## Exercise
Where does the string "done" appear in the records? Copy each line that holds it.

[Dataset entries]
□ □ □ □ □ □ □

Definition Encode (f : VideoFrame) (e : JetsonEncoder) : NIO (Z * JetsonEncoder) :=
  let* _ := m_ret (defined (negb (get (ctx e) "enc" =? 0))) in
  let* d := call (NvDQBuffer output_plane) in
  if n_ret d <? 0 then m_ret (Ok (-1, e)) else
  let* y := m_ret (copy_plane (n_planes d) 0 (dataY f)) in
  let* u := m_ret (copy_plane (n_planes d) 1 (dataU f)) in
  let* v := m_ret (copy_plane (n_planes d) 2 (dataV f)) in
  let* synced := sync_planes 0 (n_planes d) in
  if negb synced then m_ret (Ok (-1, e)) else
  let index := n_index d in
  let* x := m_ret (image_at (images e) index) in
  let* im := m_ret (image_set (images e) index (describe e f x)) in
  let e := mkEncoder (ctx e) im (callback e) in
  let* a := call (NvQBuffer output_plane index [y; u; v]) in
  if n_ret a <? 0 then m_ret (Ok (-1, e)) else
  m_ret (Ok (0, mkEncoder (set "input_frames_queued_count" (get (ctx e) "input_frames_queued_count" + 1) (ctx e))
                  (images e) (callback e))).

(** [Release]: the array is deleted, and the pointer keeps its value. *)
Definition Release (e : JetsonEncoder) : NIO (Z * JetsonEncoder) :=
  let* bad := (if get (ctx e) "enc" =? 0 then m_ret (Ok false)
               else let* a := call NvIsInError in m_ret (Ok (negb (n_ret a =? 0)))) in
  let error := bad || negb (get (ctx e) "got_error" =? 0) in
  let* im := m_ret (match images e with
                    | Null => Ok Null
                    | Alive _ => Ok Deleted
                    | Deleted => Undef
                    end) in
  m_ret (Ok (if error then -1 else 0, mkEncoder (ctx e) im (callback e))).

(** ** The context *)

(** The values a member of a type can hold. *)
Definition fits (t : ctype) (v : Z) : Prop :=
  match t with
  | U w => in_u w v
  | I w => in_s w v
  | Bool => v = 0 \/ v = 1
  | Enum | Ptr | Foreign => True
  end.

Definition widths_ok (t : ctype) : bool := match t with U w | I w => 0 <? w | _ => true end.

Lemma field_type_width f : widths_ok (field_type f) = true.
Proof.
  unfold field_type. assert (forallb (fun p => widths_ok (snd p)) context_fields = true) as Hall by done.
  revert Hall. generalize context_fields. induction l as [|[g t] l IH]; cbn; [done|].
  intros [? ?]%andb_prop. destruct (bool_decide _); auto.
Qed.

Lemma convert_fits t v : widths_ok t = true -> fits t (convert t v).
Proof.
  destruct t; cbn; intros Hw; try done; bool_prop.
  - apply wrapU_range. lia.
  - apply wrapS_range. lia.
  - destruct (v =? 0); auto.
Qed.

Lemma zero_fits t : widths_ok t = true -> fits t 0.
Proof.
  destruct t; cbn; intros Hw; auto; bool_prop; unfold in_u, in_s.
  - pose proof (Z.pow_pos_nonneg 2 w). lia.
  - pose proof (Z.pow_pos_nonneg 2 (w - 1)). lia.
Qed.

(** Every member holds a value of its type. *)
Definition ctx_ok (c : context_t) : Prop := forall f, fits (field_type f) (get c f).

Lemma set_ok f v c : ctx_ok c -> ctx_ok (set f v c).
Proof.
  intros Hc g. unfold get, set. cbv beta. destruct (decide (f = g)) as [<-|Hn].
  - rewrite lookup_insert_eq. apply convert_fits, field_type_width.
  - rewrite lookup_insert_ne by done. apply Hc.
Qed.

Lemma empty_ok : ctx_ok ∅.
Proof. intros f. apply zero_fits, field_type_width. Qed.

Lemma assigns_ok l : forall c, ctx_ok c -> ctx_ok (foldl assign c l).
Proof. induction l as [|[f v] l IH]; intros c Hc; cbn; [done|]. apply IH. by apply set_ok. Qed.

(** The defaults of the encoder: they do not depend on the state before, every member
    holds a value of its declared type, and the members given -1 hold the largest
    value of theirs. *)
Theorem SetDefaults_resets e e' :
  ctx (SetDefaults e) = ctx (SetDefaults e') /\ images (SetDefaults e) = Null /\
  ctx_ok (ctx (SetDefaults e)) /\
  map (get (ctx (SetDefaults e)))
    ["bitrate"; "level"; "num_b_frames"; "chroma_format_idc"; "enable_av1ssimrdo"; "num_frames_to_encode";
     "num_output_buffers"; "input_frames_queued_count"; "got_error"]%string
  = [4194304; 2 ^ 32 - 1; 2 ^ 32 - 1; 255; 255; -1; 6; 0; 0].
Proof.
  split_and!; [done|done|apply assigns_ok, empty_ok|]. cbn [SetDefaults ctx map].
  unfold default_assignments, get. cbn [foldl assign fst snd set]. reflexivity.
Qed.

□ □ □ □ □ □ □

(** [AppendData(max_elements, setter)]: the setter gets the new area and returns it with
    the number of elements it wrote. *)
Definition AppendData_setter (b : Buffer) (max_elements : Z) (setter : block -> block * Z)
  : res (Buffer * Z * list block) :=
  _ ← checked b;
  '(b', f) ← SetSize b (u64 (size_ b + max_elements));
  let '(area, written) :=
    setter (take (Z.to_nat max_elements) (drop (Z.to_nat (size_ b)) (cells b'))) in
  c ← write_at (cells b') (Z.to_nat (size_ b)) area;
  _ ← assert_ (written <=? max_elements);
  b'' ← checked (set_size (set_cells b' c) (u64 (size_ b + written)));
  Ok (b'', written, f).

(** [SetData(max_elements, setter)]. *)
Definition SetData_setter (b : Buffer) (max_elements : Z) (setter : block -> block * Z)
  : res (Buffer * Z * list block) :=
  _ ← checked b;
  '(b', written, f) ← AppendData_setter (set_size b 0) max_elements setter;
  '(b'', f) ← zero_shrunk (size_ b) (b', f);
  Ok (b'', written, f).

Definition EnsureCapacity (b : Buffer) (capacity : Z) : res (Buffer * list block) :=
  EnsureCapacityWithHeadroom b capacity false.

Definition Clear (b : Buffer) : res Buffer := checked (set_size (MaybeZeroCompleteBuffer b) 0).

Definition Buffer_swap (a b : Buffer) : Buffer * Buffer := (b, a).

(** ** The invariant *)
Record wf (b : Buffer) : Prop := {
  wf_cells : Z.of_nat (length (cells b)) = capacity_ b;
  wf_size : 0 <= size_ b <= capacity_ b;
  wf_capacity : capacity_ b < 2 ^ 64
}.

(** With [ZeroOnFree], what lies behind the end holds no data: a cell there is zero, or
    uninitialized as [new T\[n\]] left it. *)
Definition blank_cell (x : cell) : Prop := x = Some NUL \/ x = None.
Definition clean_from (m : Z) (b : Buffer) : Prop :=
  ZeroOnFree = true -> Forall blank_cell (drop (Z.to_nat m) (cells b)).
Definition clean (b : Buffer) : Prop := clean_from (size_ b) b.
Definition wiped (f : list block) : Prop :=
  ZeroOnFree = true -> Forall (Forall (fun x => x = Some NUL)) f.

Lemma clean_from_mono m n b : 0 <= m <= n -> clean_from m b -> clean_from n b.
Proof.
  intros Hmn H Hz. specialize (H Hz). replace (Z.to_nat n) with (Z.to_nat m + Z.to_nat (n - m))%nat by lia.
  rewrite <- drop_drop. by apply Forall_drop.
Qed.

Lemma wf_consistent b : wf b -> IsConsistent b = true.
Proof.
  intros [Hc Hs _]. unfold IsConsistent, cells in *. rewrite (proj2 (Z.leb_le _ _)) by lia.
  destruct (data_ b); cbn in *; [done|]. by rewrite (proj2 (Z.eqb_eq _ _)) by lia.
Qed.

□ □ □ □ □ □ □

## Solution for this task
  unfold field_type. assert (forallb (fun p => widths_ok (snd p)) context_fields = true) as Hall by done.
  revert Hall. generalize context_fields. induction l as [|[g t] l IH]; cbn; [done|].
  destruct t; cbn; intros Hw; try done; bool_prop.
  - rewrite lookup_insert_ne by done. apply Hc.
Proof. induction l as [|[f v] l IH]; intros c Hc; cbn; [done|]. apply IH. by apply set_ok. Qed.
  split_and!; [done|done|apply assigns_ok, empty_ok|]. cbn [SetDefaults ctx map].
  destruct (data_ b); cbn in *; [done|]. by rewrite (proj2 (Z.eqb_eq _ _)) by lia.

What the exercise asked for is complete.